I do like a well-built tall man if they are great in every way. I wouldn't prioritize height though over intellect, humour and good-looks and I have dated shorter but very handsome men in my time.
I do think the height thing is odd though, I had a female friend who was desperate, literally desperate to settle down and get married, and when I asked her about her online dating preferences, she always put tall and dark, thus filtering out lots of perfectly nice men who might have been great for her in other ways. She also put down 'no children or previous marriage' and then complained that all the late twenties/early thirties guys coming her way were too immature and didn't want to settle down!

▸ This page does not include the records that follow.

(* ===== verification/Newc.v ===== *)
(** * The "newc" cpio format: the specification gen_init_cpio.c is checked against

    What an entry of an archive is, its encoding, and a reader that inverts it.
    Nothing here is taken from the program: the program's definitions are in
    Cpio.v, and their theorems there relate them to [encode] and [unpack]. *)
From stdpp Require Import base list strings.
From Stdlib Require Import ZArith Lia Ascii.
From S2P Require Import Prelude Stdio.

Open Scope Z_scope.

Definition zeros (n : Z) : list ascii := replicate (Z.to_nat n) NUL.

(** The padding that takes [n] to a multiple of four. *)
Definition pad4 (n : Z) : Z := (- n) mod 4.

Definition magic : list ascii := chars "070701".

Record newc : Type := Newc {
  n_ino : Z; n_mode : Z; n_uid : Z; n_gid : Z; n_nlink : Z; n_mtime : Z;
  n_major : Z; n_minor : Z; n_rmajor : Z; n_rminor : Z; n_chksum : Z;
  n_name : list ascii;
  n_data : list ascii;
}.

Definition n_filesize (e : newc) : Z := Z.of_nat (length (n_data e)).
Definition n_namesize (e : newc) : Z := Z.of_nat (length (n_name e)) + 1.

(** The thirteen fields, in the order of the header. *)
Definition fields (e : newc) : list Z :=
  [n_ino e; n_mode e; n_uid e; n_gid e; n_nlink e; n_mtime e; n_filesize e;
   n_major e; n_minor e; n_rmajor e; n_rminor e; n_namesize e; n_chksum e].

Definition header (fs : list Z) : list ascii := magic ++ flat_map fmt_08X fs.

Definition encode (e : newc) : list ascii :=
  header (fields e) ++ n_name e ++ [NUL] ++ zeros (pad4 (110 + n_namesize e))
    ++ n_data e ++ zeros (pad4 (n_filesize e)).

(** ** A reader *)

Fixpoint read_fields (k : nat) (l : list ascii) : option (list Z * list ascii) :=
  match k with
  | O => Some ([], l)
  | S k =>
      if bool_decide (length (take 8 l) = 8%nat) && forallb (is_digit 16) (take 8 l) then
        '(fs, rest) ← read_fields k (drop 8 l); Some (digits_val 16 (take 8 l) :: fs, rest)
      else None
  end.

Definition read_bytes (n : Z) (l : list ascii) : option (list ascii * list ascii) :=
  if (0 <=? n) && (n <=? Z.of_nat (length l))
  then Some (take (Z.to_nat n) l, drop (Z.to_nat n) l) else None.

Definition decode (l : list ascii) : option (newc * list ascii) :=
  '(m, l) ← read_bytes 6 l;
  if bool_decide (m = magic) then
    '(fs, l) ← read_fields 13 l;
    match fs with
    | [ino; mode; uid; gid; nlink; mtime; filesize; major; minor; rmajor; rminor;
       namesize; chksum] =>
        '(name, l) ← read_bytes (namesize - 1) l;
        '(nul, l) ← read_bytes 1 l;
        if bool_decide (nul = [NUL]) then
          '(_, l) ← read_bytes (pad4 (110 + namesize)) l;
          '(data, l) ← read_bytes filesize l;
          '(_, l) ← read_bytes (pad4 filesize) l;
          Some (Newc ino mode uid gid nlink mtime major minor rmajor rminor chksum name data, l)
        else None
    | _ => None
    end
  else None.

Definition trailer_name : list ascii := chars "TRAILER!!!".

(** All entries up to the trailer; what follows the trailer is ignored. *)
Fixpoint unpack (fuel : nat) (l : list ascii) : option (list newc) :=
  match fuel with
  | O => None
  | S fuel =>
      '(e, rest) ← decode l;
      if bool_decide (n_name e = trailer_name) then Some []
      else es ← unpack fuel rest; Some (e :: es)
  end.

(** ** The reader inverts the encoding *)

Definition field_ok (n : Z) : Prop := 0 <= n < 2 ^ 32.

(** An entry that the format can represent. *)
Definition newc_ok (e : newc) : Prop := Forall field_ok (fields e).

Lemma pad4_range n : 0 <= pad4 n < 4.
Proof. apply Z.mod_pos_bound. lia. Qed.

Lemma pad4_aligned n : (n + pad4 n) mod 4 = 0.
Proof.
  unfold pad4. pose proof (Z.div_mod (- n) 4 ltac:(lia)).
  replace (n + - n mod 4) with ((- (- n / 4)) * 4) by lia. apply Z_mod_mult.
Qed.

Lemma pad4_add a b : a mod 4 = 0 -> pad4 (a + b) = pad4 b.
Proof.
  intros H. unfold pad4. apply Z.div_exact in H; [|lia].
  replace (- (a + b)) with (- b + (- (a / 4)) * 4) by lia. apply Z_mod_plus_full.
Qed.

Lemma length_zeros n : 0 <= n -> Z.of_nat (length (zeros n)) = n.
Proof. intros. unfold zeros. rewrite length_replicate. lia. Qed.

Lemma header_length fs : Z.of_nat (length (header fs)) = 6 + 8 * Z.of_nat (length fs).
Proof.
  unfold header. rewrite length_app. change (length magic) with 6%nat.
  enough (length (flat_map fmt_08X fs) = 8 * length fs)%nat by lia.
  induction fs as [|f fs IH]; [done|]. cbn [flat_map length].
  rewrite length_app, fmt_08X_length. lia.
Qed.

Lemma encode_length e :
  Z.of_nat (length (encode e)) =
    110 + n_namesize e + pad4 (110 + n_namesize e) + n_filesize e + pad4 (n_filesize e).
Proof.
  unfold encode. rewrite !length_app, !Nat2Z.inj_add, header_length.
  rewrite !length_zeros by apply pad4_range.
  unfold n_namesize, n_filesize. cbn [length fields]. lia.
Qed.

(** Every entry ends on a four byte boundary. *)
Lemma encode_aligned e : Z.of_nat (length (encode e)) mod 4 = 0.
Proof.
  rewrite encode_length. pose proof (pad4_aligned (110 + n_namesize e)).
  pose proof (pad4_aligned (n_filesize e)).
  replace (110 + _ + _ + _ + _) with
    (110 + n_namesize e + pad4 (110 + n_namesize e) + (n_filesize e + pad4 (n_filesize e))) by lia.
  rewrite Z.add_mod, H, H0 by lia. done.
Qed.

Lemma read_bytes_app n a l :
  n = Z.of_nat (length a) -> read_bytes n (a ++ l) = Some (a, l).
Proof.
  intros ->. unfold read_bytes. rewrite length_app.
  rewrite (proj2 (Z.leb_le 0 _)), (proj2 (Z.leb_le _ _)) by lia. cbn [andb].
  by rewrite Nat2Z.id, take_app_length, drop_app_length.
Qed.

Lemma read_fields_header fs l :
  Forall field_ok fs -> read_fields (length fs) (flat_map fmt_08X fs ++ l) = Some (fs, l).
Proof.
  induction 1 as [|f fs Hf _ IH]; [done|].
  cbn [length flat_map read_fields].
  rewrite <- (assoc_L (++)).
  assert (L := fmt_08X_length f).
  rewrite (take_app_length' (fmt_08X f)), (drop_app_length' (fmt_08X f)) by done.
  rewrite bool_decide_true by done.
  assert (D : forallb (is_digit 16) (fmt_08X f) = true).
  { apply forallb_forall. intros c Hc. unfold fmt_08X in Hc.
    pose proof (print_radix_digits 16 8 (uwrap 32 f) ltac:(lia)) as F.
    rewrite Forall_forall in F. apply F. by apply list_elem_of_In. }
  rewrite D. cbn [andb]. rewrite IH. cbn. rewrite fmt_08X_val, uwrap_small by exact Hf. done.
Qed.

Lemma decode_encode e rest : newc_ok e -> decode (encode e ++ rest) = Some (e, rest).
Proof.
  intros He. unfold decode, encode, header. rewrite <- !(assoc_L (++)).
  rewrite read_bytes_app by done. cbn [mbind option_bind].
  rewrite bool_decide_true by done.
  rewrite (read_fields_header (fields e)) by done. cbn [mbind option_bind fields].
  rewrite read_bytes_app by (unfold n_namesize; lia). cbn [mbind option_bind].
  rewrite read_bytes_app by done. cbn [mbind option_bind]. rewrite bool_decide_true by done.
  rewrite read_bytes_app by (symmetry; apply length_zeros, pad4_range). cbn [mbind option_bind].
  rewrite read_bytes_app by done. cbn [mbind option_bind].
  rewrite read_bytes_app by (symmetry; apply length_zeros, pad4_range). cbn [mbind option_bind].
  by destruct e.
Qed.

(** A whole archive: entries, the trailer, and anything after it. *)
Lemma unpack_archive es t rest fuel :
  Forall newc_ok es -> Forall (fun e => n_name e <> trailer_name) es ->
  newc_ok t -> n_name t = trailer_name -> (length es < fuel)%nat ->
  unpack fuel (flat_map encode es ++ encode t ++ rest) = Some es.
Proof.
  intros He Hn Ht Hname. revert fuel.
  induction es as [|e es IH]; intros [|fuel] Hf; cbn [length] in Hf; [lia| |lia|].
  - cbn [flat_map app unpack]. rewrite decode_encode by done.
    cbn [mbind option_bind]. by rewrite bool_decide_true.
  - inversion He; inversion Hn; subst. cbn [flat_map unpack].
    rewrite <- (assoc_L (++)), decode_encode by done. cbn [mbind option_bind].
    rewrite bool_decide_false by done.
    rewrite IH by (done || lia). done.
Qed.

I couldn't get her to see that these restrictive criteria were stopping her meeting the full gamut of men (especially as she was very clever, so needed someone similar)- and that relaxing some of these criteria didn't mean settling for someone who wasn't attractive to you, but rather opening you up to a wider range of what is attractive than a very conventional Prince Charming type who always (unsurprisingly given how women fawn over tall dark and handsome men) turned out to be absolute pigs in their behaviour.
In the end, she met a shorter than her, fair-haired slightly balding guy in a pub and married him!
I think sometimes these 'I only go for tall guys' people are cutting off their noses to spite their faces if they then go on to complain there aren't many guys out there. It's like the men online who only date size 8 to 10, fine if you are happy to wait it out for your slender mate, go right ahead, but you are cutting yourself off from vast swathes of people who may be rather attractive and perfect for you in so many other ways.